Изучить как следует те страны, в которые мы приезжали, нам не удавалось, расписание было очень плотным. Но даже того, что нам удавалось разглядеть из окна нашего «Икаруса», было достаточно, чтобы понять – мы попали совсем в другой мир, совершенно не похожий на тот, что ждал нас дома. Мы смотрели на людей, на деревеньки и маленькие городки, сквозь которые проезжали, на школы, в которых оказывались в день выступления, и мечтали только об одном: жить в таком городке и учиться в такой школе. И именно там и тогда я поняла, что надо приложить максимум усилий, много работать, чтобы как-то выбраться самой из той нищеты, в которой мы все жили, и по возможности вывезти оттуда всю семью – маму, брата и бабушку.
В одной из этих поездок случился и первый романти́к в моей жизни. На тот момент мне уже исполнилось 14 лет, а я ни разу еще ни с кем не целовалась. Не сказать, чтобы меня особо тяготило это обстоятельство, но время от времени я размышляла, каким он будет, мой первый поцелуй. А чтобы быть хоть немного подготовленной к волнующему событию, я тренировалась… на помидорах. Брала из холодильника помидор, уединялась с ним на втором этаже нашей с братом двухэтажной кровати, чтобы никто из домашних не видел, и репетировала. И вот однажды отправились мы в Португалию, и там, помимо нашего хора, оказалось еще несколько ансамблей из разных стран. Мальчики быстренько все передружились, и, слово за слово, у них возник какой-то животрепещущий спор. Не знаю, что они там делили, но по условиям этого спора проигравшая сторона должна была поцеловать самую страшную девчонку. В результате спор проиграл один парень из Польши. А самой страшной девчонкой всего объединенного состава международных хоров назначили… меня. Парень, надо отдать ему должное, ничего мне про этот спор не сказал. Он обставил событие невероятно романтичным образом – пригласил меня ночью на стадион неподалеку от нашей гостиницы. Взял за руку, вывел на поле и поцеловал. Парень был очень худенький и не очень красивый, но мне в тот момент было совершенно все равно, как он выглядел. Свершилось то, чего я так долго ждала, – первый поцелуй.

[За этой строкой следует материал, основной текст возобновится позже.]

(* ===== verification/DirectConnect.v ===== *)
(** * Establishing a direct connection ([internal/app/direct.go], [direct_bidirectional.go])

    One end listens and the other dials every address the first advertised, or
    both do both; the connections that pass the greeting of [DirectHello.v] are
    the first and then the further ones of a transfer.  What happens outside — who
    connects, how greetings end, when a deadline passes — is a sequence of events.
    The theorems: whatever the events, every connection that was opened is either
    returned or closed, a bundle is complete with each connection at its own
    index, and simultaneous dialling prefers the connection the receiver dialled. *)
From Stdlib Require Import ZArith Lia Ascii String.
From stdpp Require Import base tactics numbers list gmap strings sorting.
From S2P Require Import Prelude GoStrings Json Frame DirectCandidate DirectHello.

Definition millisecond : Z := 1000000.
Definition directLANStartDelay : Z := 40 * millisecond.
Definition directOtherStartDelay : Z := 100 * millisecond.

Definition conn_id := nat.

(** ** Candidates to dial *)

Record directDialCandidate := MkDial { dcandidate : Candidate; startDelay : Z }.

Definition directCandidateStartDelay (priority highestPriority : Z) : Z :=
  if (priority =? highestPriority) || (priority >=? PriorityIPv6Global) then 0
  else if priority >=? PriorityLAN then directLANStartDelay
  else directOtherStartDelay.

Section rank.
Definition rankDirectCandidates (addresses : list string) (metadata : list Candidate) : list directDialCandidate :=
  match Merge addresses metadata with
  | [] => []
  | c :: cs => (fun x => MkDial x (directCandidateStartDelay (Priority x) (Priority c))) <$> c :: cs
  end.
End rank.

(** [uniqueCandidates]: at most eight addresses, each once. *)
Fixpoint unique_loop (candidates out : list string) : list string :=
  match candidates with
  | [] => out
  | c :: cs =>
      if Z.of_nat (length out) >=? MaxCandidates then out
      else if String.eqb c "" || negb (bool_decide (is_Some (SplitHostPort c))) || containsString out c then unique_loop cs out
      else unique_loop cs (out ++ [c])
  end.
Definition uniqueCandidates (candidates : list string) : list string := unique_loop candidates [].

(** ** The race between the candidates *)

Inductive direct_error :=
  | NoDirectAddress | DirectTimeoutNotPositive | InvalidConnectionCount | CandidatesFailed (failures : list string)
  | NoVerifiedConnection | DirectCanceled | AcceptFailed | AuxiliaryTimeout | AuxiliaryFailed | PeerCountDiffers (n : Z)
  | NoAuxiliaryCandidate | MissingConnection | BidirectionalFailed (failures : list direct_error) | PhaseEnded | NoListener | BadRole.

(** [directConnectResult] *)
Record directConnect := MkConnect { dconn : conn_id; dcandidate_addr : string; peerConnectionCount : Z; initiatorRole : string }.
Definition attempt_result : Type := result string directConnect.   (* the error with its candidate *)

(** What an attempt at one candidate meets: whether the race ended during its
    delay, the connection if dialling succeeds, and how the greeting ends. *)
Record attempt_env (A : Type) := MkAttempt { early_end : bool; dial_outcome : option conn_id; greeting_outcome : option A }.
Arguments MkAttempt {A}.
Arguments early_end {A}.
Arguments dial_outcome {A}.
Arguments greeting_outcome {A}.

(** What it reports, and the connection it closes when the greeting fails. *)
Definition dial_attempt {A} (candidate : directDialCandidate) (env : attempt_env A) (connected : conn_id → A → directConnect) : attempt_result * list conn_id :=
  let address := Address (dcandidate candidate) in
  if (startDelay candidate >? 0) && early_end env then (Err address, [])
  else
    match dial_outcome env with
    | None => (Err address, [])
    | Some c => match greeting_outcome env with Some a => (Ok (connected c a), []) | None => (Err address, [c]) end
    end.
Definition dialDirectCandidate (candidate : directDialCandidate) (env : attempt_env Z) : attempt_result * list conn_id :=
  dial_attempt candidate env (fun c peerCount => MkConnect c (Address (dcandidate candidate)) peerCount "").
(** The first that succeeds; the connections of those after it are closed. *)
Fixpoint race_results (results : list attempt_result) (failures : list string) : result direct_error directConnect * list conn_id :=
  match results with
  | [] => (Err (CandidatesFailed failures), [])
  | Ok r :: rest => (Ok r, omap (fun o => match o with Ok x => Some (dconn x) | Err _ => None end) rest)
  | Err e :: rest => race_results rest (failures ++ [e])
  end.
Definition raceDirectCandidates (results : list attempt_result) : result direct_error directConnect * list conn_id := race_results results [].

(** The attempts at the ranked candidates, in the order in which they report. *)
Definition connectDirectPrimary (candidates : list string) (metadata : list Candidate) (timeout : Z)
    (attempts : list (directDialCandidate * attempt_env Z)) : result direct_error directConnect * list conn_id :=
  if Nat.eqb (length (rankDirectCandidates candidates metadata)) 0 then (Err NoDirectAddress, [])
  else if timeout <=? 0 then (Err DirectTimeoutNotPositive, [])
  else
    let reports := (fun ce => dialDirectCandidate ce.1 ce.2) <$> attempts in
    let '(r, losers) := raceDirectCandidates reports.*1 in (r, mjoin reports.*2 ++ losers).

(** ** Accepting *)

(** What a listener sees: a connection, whether it passed the greeting, and
    whether the deadline had passed by then; or an error. *)
Inductive accept_error := AcceptTimeout | AcceptCanceled | AcceptBroken.
Inductive accept_event (A : Type) :=
  | Accepted (c : conn_id) (greeting : option A) (late : bool)
  | Refused (e : accept_error).
Arguments Accepted {A} c greeting late.
Arguments Refused {A} e.

(** [acceptDirectPrimary]; [None] while it still waits. *)
Fixpoint acceptDirectPrimary (evs : list (accept_event Z)) (closed : list conn_id)
    : option (result direct_error (conn_id * Z) * list conn_id * list (accept_event Z)) :=
  match evs with
  | [] => None
  | Refused e :: rest =>
      Some (Err (match e with AcceptCanceled => DirectCanceled | AcceptTimeout => NoVerifiedConnection | AcceptBroken => AcceptFailed end), closed, rest)
  | Accepted c (Some peerCount) _ :: rest => Some (Ok (c, peerCount), closed, rest)
  | Accepted c None late :: rest => if late then Some (Err NoVerifiedConnection, closed ++ [c], rest) else acceptDirectPrimary rest (closed ++ [c])
  end.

Разумеется, как только я вернулась в отель, добрые подруги тут же доложили мне все как есть – и о том, что этот парень поцеловал меня только потому, что проиграл пари, и о том, что я, по общему мнению, стала самой некрасивой девчонкой. Но моего настроения ничто не могло испортить. Это все было неважно. Я была счастлива. Пусть смеются, сколько им влезет.
В тот момент я впервые поняла значение выражения: «Если жизнь тебе отгрузила лимоны – сделай из них лимонад». Да, меня назначили самой страшной девчонкой, но эта страшная девчонка только что целовааааалааась! И не с помидором, а с живым человеком. Ну и кто после этого лузер?!